------ Task input ------

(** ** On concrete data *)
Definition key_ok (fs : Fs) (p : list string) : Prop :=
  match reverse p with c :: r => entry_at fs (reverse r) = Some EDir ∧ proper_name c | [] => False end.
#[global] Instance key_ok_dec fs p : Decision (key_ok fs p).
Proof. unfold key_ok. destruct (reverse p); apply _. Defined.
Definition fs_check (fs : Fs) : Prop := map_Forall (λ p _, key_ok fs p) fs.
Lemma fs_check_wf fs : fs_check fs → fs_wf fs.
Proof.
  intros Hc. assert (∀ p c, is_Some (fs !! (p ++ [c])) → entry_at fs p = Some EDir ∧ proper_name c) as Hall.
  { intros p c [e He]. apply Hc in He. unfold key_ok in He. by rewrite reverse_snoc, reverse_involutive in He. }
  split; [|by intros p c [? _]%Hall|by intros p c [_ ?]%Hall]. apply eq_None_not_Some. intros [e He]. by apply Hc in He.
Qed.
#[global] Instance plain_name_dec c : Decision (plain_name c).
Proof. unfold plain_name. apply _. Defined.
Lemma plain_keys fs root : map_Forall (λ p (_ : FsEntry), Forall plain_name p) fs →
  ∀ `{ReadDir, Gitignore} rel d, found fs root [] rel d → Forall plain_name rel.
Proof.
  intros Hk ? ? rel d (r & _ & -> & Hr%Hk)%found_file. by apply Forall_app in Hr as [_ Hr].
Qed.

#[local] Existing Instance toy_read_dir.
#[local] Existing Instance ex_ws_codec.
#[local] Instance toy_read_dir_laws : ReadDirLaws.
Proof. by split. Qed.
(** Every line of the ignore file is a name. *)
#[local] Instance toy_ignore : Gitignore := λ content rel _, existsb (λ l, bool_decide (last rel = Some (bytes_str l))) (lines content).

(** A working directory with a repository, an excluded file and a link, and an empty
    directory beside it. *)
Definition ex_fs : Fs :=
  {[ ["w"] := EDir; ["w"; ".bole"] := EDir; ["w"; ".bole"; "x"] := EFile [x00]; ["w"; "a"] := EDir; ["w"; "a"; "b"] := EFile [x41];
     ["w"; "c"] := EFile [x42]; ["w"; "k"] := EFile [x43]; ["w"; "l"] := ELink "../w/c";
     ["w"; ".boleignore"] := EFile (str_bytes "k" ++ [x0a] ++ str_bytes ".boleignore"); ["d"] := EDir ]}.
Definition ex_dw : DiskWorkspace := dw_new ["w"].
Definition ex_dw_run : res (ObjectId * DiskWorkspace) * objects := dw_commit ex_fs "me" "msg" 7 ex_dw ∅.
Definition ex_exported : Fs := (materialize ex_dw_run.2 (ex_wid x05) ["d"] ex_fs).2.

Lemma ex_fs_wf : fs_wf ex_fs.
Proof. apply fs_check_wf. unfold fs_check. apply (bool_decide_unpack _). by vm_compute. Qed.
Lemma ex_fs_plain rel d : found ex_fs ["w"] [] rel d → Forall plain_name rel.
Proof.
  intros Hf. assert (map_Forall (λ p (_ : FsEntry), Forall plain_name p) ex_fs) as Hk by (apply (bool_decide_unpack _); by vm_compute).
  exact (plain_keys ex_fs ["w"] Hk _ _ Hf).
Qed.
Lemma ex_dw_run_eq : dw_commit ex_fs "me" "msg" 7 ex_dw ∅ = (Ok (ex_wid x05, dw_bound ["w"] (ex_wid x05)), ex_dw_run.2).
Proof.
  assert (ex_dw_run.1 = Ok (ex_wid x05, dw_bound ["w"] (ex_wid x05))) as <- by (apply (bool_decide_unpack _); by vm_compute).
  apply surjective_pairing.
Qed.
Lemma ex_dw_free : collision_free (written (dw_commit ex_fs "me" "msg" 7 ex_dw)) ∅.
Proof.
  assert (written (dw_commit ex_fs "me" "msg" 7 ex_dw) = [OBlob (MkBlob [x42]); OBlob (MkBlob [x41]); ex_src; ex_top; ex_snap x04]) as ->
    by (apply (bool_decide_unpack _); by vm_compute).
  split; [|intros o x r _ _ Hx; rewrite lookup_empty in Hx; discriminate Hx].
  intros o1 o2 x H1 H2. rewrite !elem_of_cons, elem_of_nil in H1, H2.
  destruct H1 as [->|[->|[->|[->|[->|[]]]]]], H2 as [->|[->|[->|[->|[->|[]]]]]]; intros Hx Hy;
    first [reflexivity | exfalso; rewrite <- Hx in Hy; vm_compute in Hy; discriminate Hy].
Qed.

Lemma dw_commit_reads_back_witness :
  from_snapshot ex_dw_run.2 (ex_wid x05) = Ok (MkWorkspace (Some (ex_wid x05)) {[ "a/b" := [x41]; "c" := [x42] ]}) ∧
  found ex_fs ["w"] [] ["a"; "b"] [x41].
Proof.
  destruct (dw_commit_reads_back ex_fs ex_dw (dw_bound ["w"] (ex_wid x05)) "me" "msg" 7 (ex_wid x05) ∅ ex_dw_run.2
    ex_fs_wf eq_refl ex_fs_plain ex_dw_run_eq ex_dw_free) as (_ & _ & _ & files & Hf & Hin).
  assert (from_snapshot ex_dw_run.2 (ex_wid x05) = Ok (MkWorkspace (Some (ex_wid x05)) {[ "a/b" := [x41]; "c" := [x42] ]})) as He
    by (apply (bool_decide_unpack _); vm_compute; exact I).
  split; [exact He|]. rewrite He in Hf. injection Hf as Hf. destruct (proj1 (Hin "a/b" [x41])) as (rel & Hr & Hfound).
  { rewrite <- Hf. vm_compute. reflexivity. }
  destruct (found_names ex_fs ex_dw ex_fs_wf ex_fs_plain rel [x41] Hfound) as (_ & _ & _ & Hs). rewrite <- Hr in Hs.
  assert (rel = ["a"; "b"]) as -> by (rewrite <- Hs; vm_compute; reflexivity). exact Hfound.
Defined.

------

■ **What you need to do**
Return, line for line and unchanged, the data from its first line through the line containing "#[global] Instance key_ok_dec".

■ **Task output**
(** ** On concrete data *)
Definition key_ok (fs : Fs) (p : list string) : Prop :=
  match reverse p with c :: r => entry_at fs (reverse r) = Some EDir ∧ proper_name c | [] => False end.
#[global] Instance key_ok_dec fs p : Decision (key_ok fs p).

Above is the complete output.